Надежда Морозова замуж собралась. Никто в Залесье взять в толк не мог, отчего Надьке так в личном счастье везенья нет. Баба-то видная, голова на плечах, краше многих. И дело справное – ветеринаром при крупной тверской ферме работает. Наверно, беда в том, что не здешняя Надька. И признаться грех, отличалась она от своих.
– Кабы Надька корону свою подправила малость, глядишь, мужичонка в избу засмотрелся бы. Конечно, добрых нонче днём с огнём не найдёшь, зато хоть дух мужской… – огласила зачин Егоровна, усевшись на лавки возле ворот с остальными бабами. Она всегда первой сплетню заводила. Все вести она узнавала раньше, чем случались.
Но у неё веками спорщицей была Семеновна. Дружили смолоду, столько же и перекорялись. Если Семеновна кричит «белое», Егоровна исходила желчью, доказывая – «чёрное».
Бабки гуртом к Семеновне обернулись. Гадали, что скажет. Та не заставила ждать.
– Чего выслушала? Чтоб изба носками смердила, надо самой себя переступить. Нет, бабы, вы её слухайте! Диковинное суждение. Ничего от мужика не надо, лишь бы вонь по избе разносил, а баба ухайдакается. Тьфу, пущай уж ходит с короной!
Егоровна аж покраснела.
– Чего несёшь-то, несёшь, в толк не взяв? Бабе положено с мужиком жить! Чтоб не одна была!
– Нет, ты растолкуй, для чего? Сама ж твердишь, мужики остались завалящие! Кой на него прок? Мыть его подолы?
Егоровна не выдержала, вскочила.
– Вот балбес-баба! Ребёнка зачать надобно?

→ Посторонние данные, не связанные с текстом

Lemma every_send_is_answered_witness :
  reachable 2 overlapped /\ (measure overlapped <= 14)%nat /\
  (forall m n', nsteps istep m overlapped n' -> (m <= 14)%nat).
Proof.
  split; [exact overlapped_reachable|].
  assert (measure overlapped <= 14)%nat as Hm by (apply Nat.leb_le; vm_compute; reflexivity).
  split; [exact Hm|]. intros m n' Hs.
  assert (0 < 2)%nat as H2 by lia. assert (up overlapped = true) as Hu by (vm_compute; reflexivity).
  pose proof (proj1 (every_send_is_answered 2 overlapped H2 overlapped_reachable Hu) m n' Hs). lia.
Defined.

– Это ты балбес-баба! Ребёнка нарожаешь, да и тащи на себе этого якобы мужа жизнь целую! Не легче ль в Тверь съездить, найти пригожего, да ребёночка сделать? И не столы накрывать подхалиму-алкашу, зато жить для себя?
Бабы ахнули. У подруг самые жаркие распри случались из-за нравов. Раз сцепились так, что месяц молчали. На лавки не выходили. Скучища была немыслимая. А штука в том, что у Егоровны муж единственный был, лет с двадцать схоронен, у Семеновны – трое, да и нынче дед Кузьма, печник бывший, похаживал, хозяйства соединить норовил. Семеновне самой за семьдесят, бывшему печнику под все восемьдесят – и ничего.
Потому суждения на сей счёт у подруг были несовместны.
И сейчас вышла б потасовка, кабы предмет пересудов мимо не прошёл.
– Вечер добрый, девчата!
Надежда остановилась, улыбаясь старушкам.
– Здрасти, Надинька! Из Твери, никак?
– Из Твери, Катерина Семёновна. Я, к стати, капли от блох подвезла, – кому коты чешутся – зайду, накапаю.
– Эх, Наденька, у котов положено блохам быть!
– Ну, что вы, Татьяна Егоровна, капли нынче – капнул одиножды, и полгода кота на кровать пускай.
Тут Семеновна высказалась. Презрительно глянув на подругу, молвила:
– Надюш, спасибо, загляни ко мне. Я, в отместку иным темнякам, прошлый век живьём помнящим, понимаю, какое это благо. А на болтунов наплевать, не чудесно, ежели они и мылятся золой.
И Семеновна затряслась смехом. А Егоровна зарделась от злобы.
Надя улыбалась. За шесть лет в Залесье она привыкла – своей жизни тут нет и не заведётся, есть лишь общая. Сперва под сердце брало, обидно было, потом поняла – это как есть надобно. Грустить положено, коли о тебе молчат
Авось как-нибудь с Божьей помощью, а пока поросёнок радостно похрюкивал в своём загоне, будто и впрямь понимал, что хозяйке замуж совсем необязательно.